# What you'll need:
→ Cold brew base
01 - 240 ml coconut cold brew coffee (store-bought or homemade)
02 - 120 ml full-fat coconut milk
03 - 15–30 ml simple syrup or coconut syrup, to taste
04 - Ice cubes, as required
→ Float
05 - Approximately 140 g vanilla bean ice cream (about 2 generous scoops; dairy or plant-based as preferred)
→ Garnishes (optional)
06 - Toasted coconut flakes, for garnish
07 - Shaved dark chocolate, for garnish
08 - Fresh mint leaves, for garnish
# Directions:
01 - In a pitcher, combine 240 ml coconut cold brew, 120 ml coconut milk and 15–30 ml simple or coconut syrup. Stir until homogeneous and taste; adjust sweetness if necessary.
02 - Fill two large serving glasses halfway with ice to chill and provide volume for the float.
03 - Divide the cold brew mixture evenly between the two glasses, pouring gently over the ice to avoid excessive dilution.

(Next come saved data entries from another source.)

(* ===== verification/PropertyTxn.v ===== *)
(** * PropertyTxn: the property-based tests of transactions hold for every input

    The tests of [tests/txn_property.rs], with the drawn values as arguments. *)
From S2P Require Export PropertyStore TxnSpec.

Section tests.
Context `{Crc32, DirOrder}.

(** [{ let store = TransactionalStore::open(dir.path()).unwrap(); body }]. *)
Definition with_tmp_ts {A : Type} (body : Test Store A) : Test unit A := scope (must (txn_open tempdir)) body.

(** A transaction of one write: [let mut txn = store.begin(); txn.put(key, value); txn.commit().unwrap()]. *)
Definition txn_write (op : WriteOp) : Test Store unit :=
  txn ← txn_begin;
  let txn := match op with OpPut k v => txn_put k v txn | OpDelete k => txn_delete k txn end in
  must (commit txn).

Definition sequential_transaction_commits_match_a_naive_model (ops : list Drawn) : Test unit unit :=
  with_tmp_ts (
    model ← edits txn_write ops ∅;
    matches (fun key => look (fun st => txn_store_get st key)) model).

(** [vec((0..k, 0..v), lo..hi)]; the test draws at most five keys and values. *)
Definition drawn_puts_of (bound : Z) (lo hi : nat) (ops : list (Z * Z)) : Prop :=
  lo <= length ops < hi /\ Forall (fun kv => (0 <= kv.1 < bound)%Z /\ (0 <= kv.2 < bound)%Z) ops.

(** [(k, v)] as a put. *)
Definition drawn_put (kv : Z * Z) : WriteOp := OpPut (fmt "k" kv.1) (fmt "v" kv.2).

Definition a_snapshot_never_sees_transactions_committed_after_it_began (before after : list (Z * Z)) : Test unit unit :=
  with_tmp_ts (
    expected ← test_fold before (fun model kv =>
      txn_write (drawn_put kv);;
      mret (<[fmt "k" kv.1 := fmt "v" kv.2]> model)) ∅;
    reader ← txn_begin;
    test_for after (fun kv => txn_write (drawn_put kv));;
    test_for (map_to_list (expected : gmap bytes bytes)) (fun e =>
      actual ← look (fun st => txn_get reader st e.1);
      assert_eq (Some e.2) actual)).

(** ** They pass *)

Lemma bt_iter_singleton {V : Type} (k : bytes) (v : V) : bt_iter {[k := v]} = [(k, v)].
Proof. unfold bt_iter. by rewrite map_to_list_singleton. Qed.

Lemma since_held (dir : path) (ih0 : list LogRecord) (n : nat) (kv : gmap bytes bytes) (st : Store) (fs : fsys)
    (held : Registry) : since dir ih0 n kv st fs -> since dir ih0 n kv (set_held held st) fs.
Proof.
  intros (ih & [[dh Hi] Hdir Hc Hr Hn Ha] & Hrest). exists ih. split; [|done]. split; try done.
  exists dh. destruct Hi as [H1 H2 [M1 M2 M3 M4] H4 H5 H6 H7]. by split.
Qed.

Lemma wpc_commit {F : FaultModel} (tx : Transaction) (st : Store) (fs : fsys)
    (Q : unit -> Store -> fsys -> Prop) (X : TxnError -> Store -> fsys -> Prop) (C : fsys -> Prop) :
  wpc F (commit_body tx) st fs (fun a st' fs' => Q a (drop_txn tx st') fs')
    (fun e st' fs' => X e (drop_txn tx st') fs') C ->
  wpc F (commit tx) st fs Q X C.
Proof.
  intros H1 faults Hf. specialize (H1 faults Hf). unfold commit. by destruct (commit_body tx st _) as [[[] st'] w'].
Qed.

(** No version is newer than a snapshot of now. *)
Lemma fresh_no_conflict (st : Store) (ih : list LogRecord) (k : bytes) :
  mem_inv st ih -> conflicts st (snapshot st) k = false.
Proof.
  intros Hm. unfold conflicts. rewrite (latest_seq_spec st ih k Hm).
  destruct (last (hist_versions ih k)) as [v|] eqn:E; [|done]. simpl. apply Z.leb_gt.
  apply last_Some_elem_of in E. apply list_elem_of_fmap in E as (r & -> & [_ Hr]%list_elem_of_filter).
  pose proof (mi_next _ _ Hm) as Hn. rewrite Forall_forall in Hn. by apply Hn.
Qed.

(** A transaction that nothing comes in between commits. *)
Lemma wpc_txn_write (ih0 : list LogRecord) (n : nat) (op : WriteOp) (kv : gmap bytes bytes) (st : Store) (fs : fsys)
    (X : Empty_set -> Store -> fsys -> Prop) (C : fsys -> Prop) :
  since tempdir ih0 (S n) kv st fs -> short_entry op ->
  wpc no_faults (txn_write op) st fs (fun _ st' fs' => since tempdir ih0 n (apply_op kv op) st' fs') X C.
Proof.
  intros Hs Hop. unfold txn_write. test_step. unfold txn_begin. test_step. test_step.
  unfold hold_snapshot at 1. set (st1 := set_held _ st). test_step. test_step. test_step. cbv zeta.
  assert (since tempdir ih0 (S n) kv st1 fs) as Hs1 by by apply since_held.
  assert (conflicts st1 (snapshot st) = conflicts st (snapshot st)) as Hst by done.
  set (writes := match op with OpPut k v => {[k := Some v]} | OpDelete k => {[k := None]} end : gmap bytes (option bytes)).
  assert (bt_iter writes = [match op with OpPut k v => (k, Some v) | OpDelete k => (k, None) end]) as Hiter
    by (unfold writes; destruct op; apply bt_iter_singleton).
  set (tx := match op with OpPut k v => _ | OpDelete k => _ end).
  assert (tx_writes tx = writes /\ tx_snapshot tx = snapshot st) as [Hw Hsn] by (unfold tx, writes; by destruct op).
  apply wpc_must, wpc_commit. unfold commit_body. rewrite Hw, Hsn. rewrite decide_False.
  2: { intros He. rewrite He in Hiter. by rewrite bt_iter_empty in Hiter. }
  test_step. test_step. unfold bt_keys. rewrite Hiter.
  assert (find_conflict st1 (snapshot st) (([match op with OpPut k v => (k, Some v) | OpDelete k => (k, None) end]).*1) = None) as ->.
  { apply find_conflict_None. constructor; [|constructor]. rewrite Hst. destruct Hs as (ih & Ho & _).
    eapply fresh_no_conflict, open_store_mem, Ho. }
  cbn [fmap list_fmap]. replace (write_op _) with op by by destruct op. test_step.
  destruct Hs1 as (ih & Ho & <- & Hc).
  eapply wpc_mono; [apply (wpc_os_batch tempdir n [op] ih st1 fs (fun _ _ _ => False) (fun _ => False)); [exact Ho|simpl; lia|constructor; [by apply short_wf|constructor]]| |done|done].
  intros [] st2 fs2 [Ho2 _]. apply since_held. eexists. split; [exact Ho2|]. split; [apply (kv_of_batch _ [op])|].
  destruct (os_inv _ _ _ _ _ Ho) as [dh Hi]. apply (continues_batch ih0 ih [op]); [apply Hi|done].
Qed.

Lemma wpc_with_tmp_ts {A : Type} (n : nat) (body : Test Store A) (Q : A -> unit -> fsys -> Prop)
    (X : Empty_set -> unit -> fsys -> Prop) (C : fsys -> Prop) :
  (1 + Z.of_nat n < 2 ^ 64)%Z ->
  (forall st fs, since tempdir [] n ∅ st fs ->
     wpc no_faults body st fs (fun a _ fs' => Q a tt fs') (fun _ _ _ => False) C) ->
  wpc no_faults (with_tmp_ts body) tt tmp_fs Q X C.
Proof. apply wpc_with_tmp_store. Qed.

Lemma sequential_commits_pass (ops : list Drawn) :
  length ops < 40 -> passes (sequential_transaction_commits_match_a_naive_model ops) = true.
Proof.
  intros Hlen. apply passes_wpc. apply (wpc_with_tmp_ts (length ops + 0)); [lia|]. intros st fs Hs. test_step.
  apply (wpc_edits (since tempdir []) txn_write ops 0 ∅); [|exact Hs|apply tracks_empty|].
  { intros n op kv st1 fs1. apply wpc_txn_write. }
  intros model kv st1 fs1 Hs1 Ht _.
  apply (wpc_matches (fun _ kv => since tempdir [] 0 kv) _ 0 kv); [|exact Hs1|done|done].
  intros n k st2 fs2 Hs2. test_step. split; [by eapply since_get|done].
Qed.

Lemma snapshot_never_sees_pass (before after : list (Z * Z)) :
  length before < 15 -> length after < 15 ->
  passes (a_snapshot_never_sees_transactions_committed_after_it_began before after) = true.
Proof.
  intros Hb Ha. apply passes_wpc. apply (wpc_with_tmp_ts (length before + length after)); [lia|]. intros st fs Hs. test_step.
  apply (wpc_test_fold (fun n m st fs => since tempdir [] n m st fs) 1) with (n := length after).
  - intros kv m n st1 fs1 _ Hs1. test_step.
    eapply wpc_mono; [apply (wpc_txn_write [] n (drawn_put kv) m st1 fs1 (fun _ _ _ => False) (fun _ => False)); [exact Hs1|apply (drawn_short (kv.1, kv.2, false))]| |done|done].
    intros [] st2 fs2 Hs2. by test_step.
  - by rewrite Nat.mul_1_r.
  - intros expected st1 fs1 (ih & Ho & Hkv & _). test_step. unfold txn_begin. test_step. test_step.
    destruct (hold_snapshot st1) as [guard st2] eqn:Eh. pose proof (since_hold _ _ _ _ _ _ _ Ho Eh) as [Hg Hs2].
    test_step. test_step. test_step. test_step.
    apply (wpc_test_for (fun n kv => since tempdir ih n kv) 1 _ (fun m kv => apply_op m (drawn_put kv)) after (kv_of ih) 0).
    + intros l1 kv l2 n st3 fs3 _ Hs3. apply wpc_txn_write; [exact Hs3|apply (drawn_short (kv.1, kv.2, false))].
    + by rewrite Nat.mul_1_r, Nat.add_0_r.
    + intros st3 fs3 Hs3. apply (wpc_test_each (fun _ st _ => forall k, get_at st k (mkSnapshot (next_of ih)) = kv_of ih !! k) _ _ 0); [| |done].
      * intros [k v] n st4 fs4 Hin%elem_of_map_to_list Hat. test_step. test_step. test_step; [|done].
        unfold txn_get. cbn [tx_writes tx_snapshot fst snd]. by rewrite lookup_empty, Hg, Hat, Hkv.
      * intros k. by eapply since_get_at.
Qed.
End tests.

04 - Using an ice cream scoop, place one generous scoop (approximately 70 g) of vanilla bean ice cream into each glass so the ice cream sits atop the coffee.
05 - Finish with toasted coconut flakes, shaved dark chocolate and/or a mint sprig if desired. Serve immediately with a straw and spoon so the ice cream can be enjoyed as it softens into the cold brew.